7 Responses and Counting...

  1. DRey2531

    September 29, 2009

    51. You tried to catch a fly ball with your bare hand because of Kevin Mitchell?

    52. You see Brett Butler, Orel Hersheisr and Darryl Strawberry as Dodgers even though they played on the Giants.

    53. You remember when Deion Sanders was on the Giants

    54. You’ve tried to hit a ball into the water from the small field in McCovey Cove

    55. You let non Giants fans know that we don’t need to have our players names on our home jerseys because were true fans and know our players names

  2. Fire Sabean

    September 29, 2009

    Perfect additions, I was debating whether or not to throw Deon and the player name thing on the orig. list.

  3. BooYan!

    September 29, 2009

    56. You bring your baseball glove to every baseball game you go to on the off chance that Kruk and Kuip are watching and need to spot a fellow gamer.

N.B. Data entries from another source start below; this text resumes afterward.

(** The two half-second chunks of the end-to-end scenario: the second
    segment starts exactly where the first one ends. *)
Example two_chunks_back_to_back :
  scheduledSince liveSession
    (run liveSession [Message 0 (1 # 2) 5 (audioChunk (1 # 2));
                      Message 0 (1 # 2) 5 (audioChunk (1 # 2))]) =
    [((1 # 2)%Q, (1 # 2)%Q); ((4 # 4)%Q, (1 # 2)%Q)].
Proof. vm_compute. reflexivity. Qed.

(** A message with the interrupted flag: the other branches run first, the
    interrupted branch last. *)
Lemma handleMessage_interrupted stop now wall m s :
  interrupted m = true →
  handleMessage stop now wall m s =
    onInterrupted
      (handleMessage stop now wall
         (mkMessage (audioData m) (inputTranscription m) (outputTranscription m)
            (turnComplete m) false) s).
Proof. intros Hint. unfold handleMessage. rewrite Hint. reflexivity. Qed.

Lemma onInterrupted_resets s :
  trace (onInterrupted s) = trace s ++ [SourcesStop (sourcesRef s)] ∧
  sourcesRef (onInterrupted s) = ∅ ∧
  nextStartTimeRef (onInterrupted s) = 0%Q ∧
  currentStatus (onInterrupted s) = listening.
Proof. unfold onInterrupted. simpl. tauto. Qed.

(** C2.  A message with the interrupted flag stops every source of the
    playback set (those playing before the message among them), empties the
    set and resets the next start time to 0.  The audio chunk of the next
    message is then scheduled at the reading of the output clock on its
    arrival, whatever the next start time was before the interruption. *)
Theorem enqueue_after_interrupt_starts_now
    (a : nat) (s : State) (x y : Delivery) (d : Q) :
  rendered s →
  is_Some (outputAudioCtxRef s) →
  interrupted x.2 = true →
  audioData y.2 = Some d →
  interrupted y.2 = false →
  (0 <= y.1.1)%Q →
  let s1 := step s (deliver a x) in
  let s2 := step s1 (deliver a y) in
  (∃ stopped, last (trace s1) = Some (SourcesStop stopped) ∧ sourcesRef s ⊆ stopped) ∧
  sourcesRef s1 = ∅ ∧
  nextStartTimeRef s1 = 0%Q ∧
  ∃ startTime, scheduledSince s1 s2 = [(startTime, d)] ∧ (startTime == y.1.1)%Q.
Proof.
  intros Hr Hctx Hx Hd Hy Hnow s1 s2. subst s2 s1. unfold deliver.
  pose proof (rendered_step_Message a x.1.1 x.1.2 x.2 s Hr) as Hr1.
  pose proof (handleMessage_frame (stopSessionOf a s) x.1.1 x.1.2 x.2 s)
    as (_ & _ & _ & _ & Hout & _).
  rewrite (step_Message a _ _ _ _ Hr1).
  rewrite (step_Message a _ _ _ s Hr) in *.
  set (stop := stopSessionOf a s) in *.
  set (stop1 := stopSessionOf a _).
  destruct x as [[now0 wall0] m0], y as [[now wall] m]. cbn [fst snd] in *.
  assert (Hctx1 : is_Some (outputAudioCtxRef (handleMessage stop now0 wall0 m0 s)))
    by (rewrite Hout; exact Hctx).
  revert Hctx1. clear Hr1 Hout. clearbody stop1.
  rewrite (handleMessage_interrupted stop now0 wall0 m0 s Hx).
  set (m0' := mkMessage _ _ _ _ false).
  set (s0 := handleMessage stop now0 wall0 m0' s).
  destruct (onInterrupted_resets s0) as (Htr & Hsrc & Hnext & _).
  intros Hctx1. split.
  { exists (sourcesRef s0). split.
    - rewrite Htr. apply last_snoc.
    - subst s0. apply (handleMessage_schedule stop (now0, wall0, m0') s Hctx eq_refl). }
  split; [exact Hsrc|]. split; [exact Hnext|].
  exists (Qmax 0 now). split.
  - unfold scheduledSince.
    destruct (handleMessage_schedule stop1 (now, wall, m) _ Hctx1 Hy) as (E & _).
    cbn [fst snd] in E. rewrite E, drop_app_length, Hnext.
    unfold chunks. cbn [omap list_omap fst snd]. rewrite Hd. reflexivity.
  - apply Q.max_r. exact Hnow.
Qed.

    57. You live in an out of market city and still drop a hundo on tickets for the series even after the Giant’s playoff hopes have been destroyed.

  4. GiantsFOG

    September 29, 2009

    58. You are still pissed off that Dusty let Mark Gardner bat for himself against the Mets.

    59. You still talk to _other_ fans about how pissed off you are that Dusty let Mark Gardner bat for himself against the Mets.

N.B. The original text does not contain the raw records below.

(** * Array-backed heaps and the key/index tracking priority queue

  A shallow embedding of [Heap.h], [BinaryHeap.h], [KHeap.h] and
  [PriorityQueue.h].  Indices are [std::size_t] values, modelled as [Z]
  with the 64-bit wrap-around written out.  Every member function is a
  function from the object to a [result]: an object after the call, or the
  fault that ended the call (failed [assert], exception, [std::terminate]
  for an exception leaving a [noexcept] function). *)

From stdpp Require Import gmap list strings sorting.
From Stdlib Require Import ZArith Lia Ascii.

Local Open Scope Z_scope.

(** ** [std::size_t] arithmetic *)

Module SizeT.
Definition modulus : Z := 2 ^ 64.
Definition wrap (z : Z) : Z := z mod modulus.
Definition add (a b : Z) : Z := wrap (a + b).
Definition sub (a b : Z) : Z := wrap (a - b).
Definition mul (a b : Z) : Z := wrap (a * b).
Definition shl (a n : Z) : Z := wrap (Z.shiftl a n).
Definition shr (a n : Z) : Z := Z.shiftr a n.
Definition div (a b : Z) : Z := a / b.
End SizeT.

(** [std::vector<T>::max_size()]: at most [PTRDIFF_MAX] elements. *)
Definition max_size : Z := 2 ^ 63 - 1.

(** ** Outcomes of a call *)

Inductive fault : Set :=
| AssertionFailed   (* assert(...) evaluated to false: abort *)
| OutOfRange        (* std::out_of_range thrown by an at() *)
| LengthError       (* std::length_error thrown by a growing vector *)
| Terminated        (* an exception reached a noexcept boundary *)
| IllFormed         (* a template constraint failed: rejected by the compiler *)
| OutOfFuel.        (* the loop bound of the model was too small *)

Inductive result (A : Type) : Type :=
| Ok (a : A)
| Fail (f : fault).
Arguments Ok {A} a.
Arguments Fail {A} f.

#[global] Instance result_ret : MRet result := λ A a, Ok a.
#[global] Instance result_bind : MBind result := λ A B k m,
  match m with Ok a => k a | Fail f => Fail f end.

Definition is_exception (f : fault) : bool :=
  match f with OutOfRange | LengthError => true | _ => false end.

(** A [noexcept] function turns an escaping exception into [std::terminate]. *)
Definition noexcept {A} (m : result A) : result A :=
  match m with
  | Fail f => if is_exception f then Fail Terminated else Fail f
  | Ok a => Ok a
  end.

Definition assert (b : bool) : result unit :=
  if b then Ok () else Fail AssertionFailed.

(** [std::vector<T>::at]: bounds-checked read. *)
Definition vector_at {T} (v : list T) (i : Z) : result T :=
  if (0 <=? i) && (i <? Z.of_nat (length v)) then
    match v !! Z.to_nat i with Some x => Ok x | None => Fail OutOfRange end
  else Fail OutOfRange.

(** [std::unordered_map<T, V>::at]: checked lookup. *)
Definition map_at `{Countable T} {V} (m : gmap T V) (e : T) : result V :=
  match m !! e with Some v => Ok v | None => Fail OutOfRange end.

(** Monadic left fold, for the [for] loops of the source. *)
Fixpoint foldlM {A B} (f : A → B → result A) (a : A) (l : list B) : result A :=
  match l with
  | [] => Ok a
  | b :: l' => a' ← f a b; foldlM f a' l'
  end.

(** An object of the class hierarchy: the [nodes] vector of [Heap<T>] and
  the data members added by the most derived class. *)
Record object (T S : Type) : Type := Object { nodes : list T; fields : S }.
Arguments Object {T S} nodes fields.
Arguments nodes {T S} o.
Arguments fields {T S} o.

Definition with_nodes {T S} (v : list T) (o : object T S) : object T S :=
  Object v (fields o).

(** [v.at(i) = x]: bounds-checked write. *)
Definition vector_set_at {T} (v : list T) (i : Z) (x : T) : result (list T) :=
  if (0 <=? i) && (i <? Z.of_nat (length v)) then Ok (<[Z.to_nat i := x]> v)
  else Fail OutOfRange.

(** [v.back()]; every call site is behind an emptiness check. *)
Definition vector_back {T} (v : list T) : result T :=
  match last v with Some x => Ok x | None => Fail OutOfRange end.

(** [v.emplace_back(x)]: grows by one unless [max_size()] is reached. *)
Definition vector_emplace_back {T} (v : list T) (x : T) : result (list T) :=
  if Z.of_nat (length v) <? max_size then Ok (v ++ [x]) else Fail LengthError.

(** ** Heap.h *)

Module Heap.
Section Heap.
Context {T S : Type}.
#[local] Abbreviation obj := (object T S).

(** [this->comp], a closure that may read the derived members. *)
Variable comp : S → T → T → result bool.
(** The pure virtual members and the overridable swap hook, as seen through
  dynamic dispatch. *)
Variable parent : Z → Z.
Variable swap_nodes : Z → Z → obj → result obj.
Variable heapify_down : Z → obj → result obj.
Variable build_heap : obj → result obj.
Variable IsAlreadyHeap : bool.

Definition size (o : obj) : Z := Z.of_nat (length (nodes o)).

Definition empty (o : obj) : bool := size o =? 0.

    60. You have a “Lunatic Fringe” jersey.

    61. You have a “San Francisco Geriatrics” jersey.

    62. You are happy for Bill Mueller getting a WS ring even after leaving the Giants.

    63. You are not happy for Pedro Feliz getting a WS ring after leaving the Giants.

  5. MindYourOwnFuckingBusiness

    September 29, 2009

    Haha #56 is perfect.

  6. Dodgers SUCK

    September 29, 2009

    64. You remember the “caveman” and “Big Daddy”
    65. You tried to copy Will Clark’s sweet swing in little league.
    66. You remember the “Hmmm Baby”
    67. Why did Dusty take out Russ Ortiz in the series…why???
    69. You HATE Brett Butler (Buttlicker)
    70. You’ve taken a piss on the dodger stadium parking lot at night
    71. You drove to Fresno to see the new phenom Tim Lincecum pitch for the grizzlies.
    72. You remember when Matt Williams had hair.
    73. You cringe when you think of Armando Benites and Tyler Walker
    75. You’ve got kicked out of AT&T,SBC,Pac Bell for destroying a Dodger fans hat.

  7. Beat L.A.

    September 29, 2009

    Nice job! A few things, though: There’s no excuse for misspelling Kuip. Not if you’re a Giants fan, anyway. Also, no such list could be complete without mention of the following:

    1. Croix de Candlestick
    2. U!
    3. Dave Dravecky
    4. Kevin Mitchell’s bare-handed catch.
    5. Will Clark’s first hit.
    6. Ribe!
    7. J.T. Snow’s toddler-handling abilities.
    8. New York Giants history. At the very least, you must know something about the following Giants: Christy Matthewson, Bill Terry, Mel Ott, John McGraw, Carl Hubbell, and of course Willie Mays.